Approximate QCAs in one dimension using approximate algebras

TL;DR

This paper demonstrates that in one dimension, approximate quantum cellular automata (QCAs) can be closely approximated by exact QCAs, ensuring their classification remains consistent with the exact case, even for finite systems.

Contribution

The authors develop a local approach to approximate QCAs on finite systems, showing they can be rounded to exact QCAs using a new intersection construction of subalgebras.

Findings

Approximate QCAs on finite circles can be rounded to exact QCAs.

The classification of QCAs remains unchanged for approximate cases in one dimension.

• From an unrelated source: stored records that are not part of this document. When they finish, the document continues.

(** Whatever bytes are accepted, the frame read is well-formed and the bytes
    are its encoding, but for the frame without authentication, which is also
    accepted with two explicit empty strings behind it. *)
Theorem handshake_accepts_encodings inp f :
  decode_handshake inp = Some f ->
  valid_handshake f /\
  (inp = encode_handshake f \/
   (has_auth f = false /\ inp = encode_handshake f ++ string_bytes [] ++ string_bytes [])).
Proof.
  unfold decode_handshake. destruct (read_handshake_base inp 0) as [[g c]|] eqn:E; [|done].
  apply read_base_inv in E as (H1 & H2 & H3 & Ek & Em & Ho).
  destruct (Z.eqb_spec c (size_of inp)) as [->|Hne]; cbn [negb].
  - intros [= <-]. assert (valid_handshake g) as Hv
      by (unfold valid_handshake; rewrite Ek, Em; repeat split; done || apply H1 || apply H2 || apply H3).
    split; [done|]. left. rewrite encode_handshake_bytes by done. unfold handshake_bytes.
    rewrite (proj2 (has_auth_false g)) by done. rewrite app_nil_r. by apply occurs_whole.
  - destruct (read_handshake_auth g inp c) as [[h c']|] eqn:E; [|done].
    destruct (Z.eqb_spec c' (size_of inp)) as [->|]; cbn [negb]; [|done]. intros [= <-].
    apply read_auth_inv in E as (Hk & Hm & Eh & Ho2); [|eauto with tightrope].
    assert (valid_handshake h) as Hv by (rewrite Eh; repeat split; simpl; apply H1 || apply H2 || apply H3 || apply Hk || apply Hm).
    split; [done|]. rewrite encode_handshake_bytes by done. unfold handshake_bytes.
    assert (handshake_base_bytes h = handshake_base_bytes g) as -> by (by rewrite Eh).
    pose proof (occurs_whole _ _ (occurs_app _ _ _ _ _ _ Ho Ho2)) as ->.
    destruct (has_auth h) eqn:Ha; [by left|right]. split; [done|]. rewrite app_nil_r.
    apply has_auth_false in Ha as [-> ->]. done.
Qed.

Lemma handshake_accepts_encodings_witness :
  let inp := encode_handshake (mkHandshake 7 3 41 [] []) ++ string_bytes [] ++ string_bytes [] in
  decode_handshake inp = Some (mkHandshake 7 3 41 [] []) /\
  valid_handshake (mkHandshake 7 3 41 [] []).
Proof.
  split; [reflexivity|].
  exact (proj1 (handshake_accepts_encodings
    (encode_handshake (mkHandshake 7 3 41 [] []) ++ string_bytes [] ++ string_bytes []) _ eq_refl)).
Defined.

(** ** Handshake authentication

    [hmac] is libsodium's HMAC-SHA-256 of a key and a message, [verify_32] its
    [crypto_verify_32]. *)

Section auth.
Variable hmac : bytes -> bytes -> bytes.
Variable verify_32 : bytes -> bytes -> Z.

Definition crypto_auth_hmacsha256_BYTES : Z := 32.

Definition decode_hmac_hex (hex : bytes) : option bytes :=
  Hex.hex_decode_into crypto_auth_hmacsha256_BYTES hex.

(** The result of [write_string] is not looked at. *)
Definition handshake_auth_payload (frame : HandshakeFrame) : bytes :=
  let payload := write_u32 [] (site_id frame) in
  let payload := write_u32 payload (schema_version frame) in
  let payload := write_u64 payload (last_recv_seq_from_peer frame) in
  snd (write_string payload (auth_key_id frame)).

Definition compute_handshake_hmac_hex (frame : HandshakeFrame) (shared_secret : bytes) : option bytes :=
  if empty shared_secret then None
  else Some (Hex.hex_encode (hmac shared_secret (handshake_auth_payload frame))).

Definition with_auth_hmac_hex (frame : HandshakeFrame) (hex : bytes) : HandshakeFrame :=
  mkHandshake (site_id frame) (schema_version frame) (last_recv_seq_from_peer frame)
    (auth_key_id frame) hex.

Definition sign_handshake (frame : HandshakeFrame) (shared_secret : bytes) : HandshakeFrame :=
  match compute_handshake_hmac_hex frame shared_secret with
  | Some signature => with_auth_hmac_hex frame signature
  | None => with_auth_hmac_hex frame []
  end.

Definition validate_handshake_auth (remote : HandshakeFrame) (shared_secret : bytes)
    (require_auth : bool) : HandshakeAuthValidationResult :=
  if empty (auth_hmac_hex remote) then
    if require_auth then mkAuthValidation false ($"handshake auth required but missing hmac")
    else mkAuthValidation true []
  else if empty shared_secret then
    mkAuthValidation false ($"handshake auth present but shared secret is not configured")
  else
    match decode_hmac_hex (auth_hmac_hex remote) with
    | None => mkAuthValidation false ($"handshake auth hmac must be 64 hex characters")
    | Some provided =>
        match compute_handshake_hmac_hex remote shared_secret with
        | None => mkAuthValidation false ($"handshake auth could not be computed")
        | Some expected_hex =>
            match decode_hmac_hex expected_hex with
            | None => mkAuthValidation false ($"handshake auth expected digest is invalid")
            | Some expected =>
                if negb (verify_32 provided expected =? 0) then
                  mkAuthValidation false ($"handshake auth hmac mismatch")
                else mkAuthValidation true []
            end
        end
    end.

Hypothesis hmac_size : forall key msg, size_of (hmac key msg) = 32.
Hypothesis verify_32_spec : forall a b,
  size_of a = 32 -> size_of b = 32 -> verify_32 a b = 0 <-> a = b.

Lemma empty_false s : empty s = false <-> s <> [].
Proof. rewrite <- not_true_iff_false. by rewrite empty_true. Qed.

Lemma validate_auth_accepts remote secret require :
  auth_accepted (validate_handshake_auth remote secret require) = true <->
  (auth_hmac_hex remote = [] /\ require = false) \/
  (secret <> [] /\
   decode_hmac_hex (auth_hmac_hex remote) = Some (hmac secret (handshake_auth_payload remote))).
Proof.
  unfold validate_handshake_auth, compute_handshake_hmac_hex.
  destruct (empty (auth_hmac_hex remote)) eqn:E1.
  { apply empty_true in E1. rewrite E1. destruct require; simpl; [|tauto].
    split; [done|]. intros [[_ ?]|[_ ?]]; done. }
  apply empty_false in E1. destruct (empty secret) eqn:E2.
  { apply empty_true in E2. simpl. split; [done|]. intros [[? _]|[? _]]; done. }
  apply empty_false in E2. destruct (decode_hmac_hex (auth_hmac_hex remote)) as [p|] eqn:E3.
  2: { simpl. split; [done|]. intros [[? _]|[_ ?]]; done. }
  unfold decode_hmac_hex at 1. rewrite Hex.hex_decode_into_encode by apply hmac_size.
  pose proof (Hex.hex_decode_into_size _ _ _ E3) as Hp.
  destruct (Z.eqb_spec (verify_32 p (hmac secret (handshake_auth_payload remote))) 0) as [H|H];
    rewrite (verify_32_spec _ _ Hp (hmac_size _ _)) in H; simpl.
  - rewrite H. tauto.
  - split; [done|]. intros [[? _]|[_ ?]]; [done|]. by simplify_eq.
Qed.

(** The signed bytes identify the signed fields. *)
Lemma auth_payload_inj f g :
  valid_handshake f -> valid_handshake g ->
  handshake_auth_payload f = handshake_auth_payload g ->
  with_auth_hmac_hex f [] = with_auth_hmac_hex g [].
Proof.
  assert (forall f, valid_handshake f ->
    handshake_auth_payload f = handshake_base_bytes f ++ string_bytes (auth_key_id f)) as Ebytes.
  { intros h (_ & _ & _ & Hk & _). unfold handshake_auth_payload, write_u32, write_u64.
    rewrite write_string_ok by done. cbn [snd]. unfold handshake_base_bytes. rewrite <- !app_assoc. done. }
  intros Hf Hg H. rewrite !Ebytes in H by done.
  pose proof (read_base_roundtrip f (string_bytes (auth_key_id f)) Hf) as Rf.
  rewrite H, read_base_roundtrip in Rf by done. injection Rf as E1 E2 E3.
  assert (size_of (handshake_base_bytes f) = size_of (handshake_base_bytes g)) as E4 by done.
  pose proof Hf as (_ & _ & _ & Hkf & _). pose proof Hg as (_ & _ & _ & Hkg & _).
  pose proof (codec_roundtrip (dec := read_string) (auth_key_id f) (handshake_base_bytes f) [] Hkf) as Sf.
  rewrite app_nil_r, H, E4 in Sf. rewrite <- (app_nil_r (string_bytes (auth_key_id g))) in Sf.
  rewrite codec_roundtrip in Sf by done. injection Sf as E5 _.
  unfold with_auth_hmac_hex. by rewrite E1, E2, E3, E5.
Qed.

Lemma with_auth_payload f hex : handshake_auth_payload (with_auth_hmac_hex f hex) = handshake_auth_payload f.
Proof. done. Qed.

(** A frame signed with the shared secret is accepted by a peer that requires
    authentication; and any frame such a peer accepts under a secret carries
    the digest of its own site, schema, acknowledged sequence and key id, so
    when it carries the signature of another frame and the digest tells the
    two messages apart, the two frames agree on all signed fields. *)
Theorem signed_handshake_authentic f g secret :
  valid_handshake f -> valid_handshake g -> secret <> [] ->
  (hmac secret (handshake_auth_payload f) = hmac secret (handshake_auth_payload g) ->
   handshake_auth_payload f = handshake_auth_payload g) ->
  auth_accepted (validate_handshake_auth (sign_handshake f secret) secret true) = true /\
  (auth_accepted (validate_handshake_auth g secret true) = true ->
   auth_hmac_hex g = auth_hmac_hex (sign_handshake f secret) ->
   g = sign_handshake f secret).
Proof.
  intros Hf Hg Hs Hcol. unfold sign_handshake, compute_handshake_hmac_hex.
  destruct (empty secret) eqn:E; [by apply empty_true in E|].
  rewrite !validate_auth_accepts, with_auth_payload.
  cbn [auth_hmac_hex with_auth_hmac_hex]. split.
  - right. split; [done|]. by apply Hex.hex_decode_into_encode.
  - intros [[_ ?]|[_ Hd]] Hhex; [done|]. rewrite Hhex in Hd. unfold decode_hmac_hex in Hd.
    rewrite Hex.hex_decode_into_encode in Hd by done. injection Hd as Hd.
    apply (auth_payload_inj f g Hf Hg) in Hcol; [|done]. unfold with_auth_hmac_hex in *.
    injection Hcol as E1 E2 E3 E4. destruct g; simpl in *. by subst.
Qed.

(** Validation accepts exactly the frames that carry no digest when none is
    required, and those whose 64 hex digits spell the digest of their own
    fields under a non-empty secret; a rejection always carries a message. *)
Theorem handshake_auth_decides remote secret require :
  (auth_accepted (validate_handshake_auth remote secret require) = true <->
   (auth_hmac_hex remote = [] /\ require = false) \/
   (secret <> [] /\
    Hex.hex_decode_into 32 (auth_hmac_hex remote) = Some (hmac secret (handshake_auth_payload remote)))) /\
  (auth_accepted (validate_handshake_auth remote secret require) = false <->
   auth_error (validate_handshake_auth remote secret require) <> []).
Proof.
  split; [apply validate_auth_accepts|].
  unfold validate_handshake_auth, compute_handshake_hmac_hex. by repeat case_match.
Qed.
End auth.

(** A keyed digest of 32 bytes, and equality of digests, to instantiate them. *)
Definition toy_hmac (key msg : bytes) : bytes := take 32 (msg ++ key ++ replicate 32 Byte.x00).
Definition toy_verify_32 (a b : bytes) : Z := if decide (a = b) then 0 else -1.

Lemma toy_hmac_size key msg : size_of (toy_hmac key msg) = 32.
Proof. unfold size_of, toy_hmac. rewrite length_take, !length_app, length_replicate. lia. Qed.

Lemma toy_verify_spec a b : size_of a = 32 -> size_of b = 32 -> toy_verify_32 a b = 0 <-> a = b.
Proof. unfold toy_verify_32. intros. by case_decide. Qed.

Lemma signed_handshake_authentic_witness :
  let f := mkHandshake 7 3 41 ($"k") [] in
  auth_accepted (validate_handshake_auth toy_hmac toy_verify_32 (sign_handshake toy_hmac f ($"s")) ($"s") true) = true.
Proof.
  exact (proj1 (signed_handshake_authentic toy_hmac toy_verify_32 toy_hmac_size toy_verify_spec
    (mkHandshake 7 3 41 ($"k") []) (mkHandshake 8 3 41 ($"k") []) ($"s")
    ltac:(repeat split; vm_compute; congruence) ltac:(repeat split; vm_compute; congruence)
    ltac:(discriminate) ltac:(vm_compute; discriminate))).
Defined.

Lemma handshake_auth_decides_witness :
  auth_accepted (validate_handshake_auth toy_hmac toy_verify_32 (mkHandshake 7 3 41 [] []) ($"s") false) = true /\
  auth_accepted (validate_handshake_auth toy_hmac toy_verify_32 (mkHandshake 7 3 41 [] []) ($"s") true) = false.
Proof.
  split; [|reflexivity].
  apply (handshake_auth_decides toy_hmac toy_verify_32 toy_hmac_size toy_verify_spec). by left.
Defined.

(** ** Schema negotiation *)

Definition reject (message : bytes) : HandshakeValidationResult := mkHandshakeValidation false 0 message.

A new method for constructing exact subalgebras from approximate commuting projections.

Abstract

Quantum cellular automata (QCAs) are automorphisms of tensor product algebras that preserve locality, with local quantum circuits as a simple example. We study approximate QCAs, where the locality condition is only satisfied up to a small error, as occurs for local quantum dynamics on the lattice. A priori, approximate QCAs could exhibit genuinely new behavior, failing to be well-approximated by any exact QCA. We show this does not occur in one dimension: every approximate QCA on a finite circle can be rounded to a strict QCA with approximately the same action on local operators, so these systems are classified by the same index as in the exact case. Previous work considered the case of the infinite line, by using global methods not amenable to finite systems. Our new approach proceeds locally and now applies to finite systems, including circles or homomorphisms from sub-intervals. We extract exact local boundary algebras from the approximate QCA restricted to local patches, then glue these to form a strict QCA. The key technical ingredient is a robust notion of the intersection of two subalgebras: when the projections onto two subalgebras approximately commute, we construct an exact subalgebra that serves as a stable proxy for their intersection. This construction uses a recent theorem of Kitaev on the rigidity of approximate $C^*$-algebras.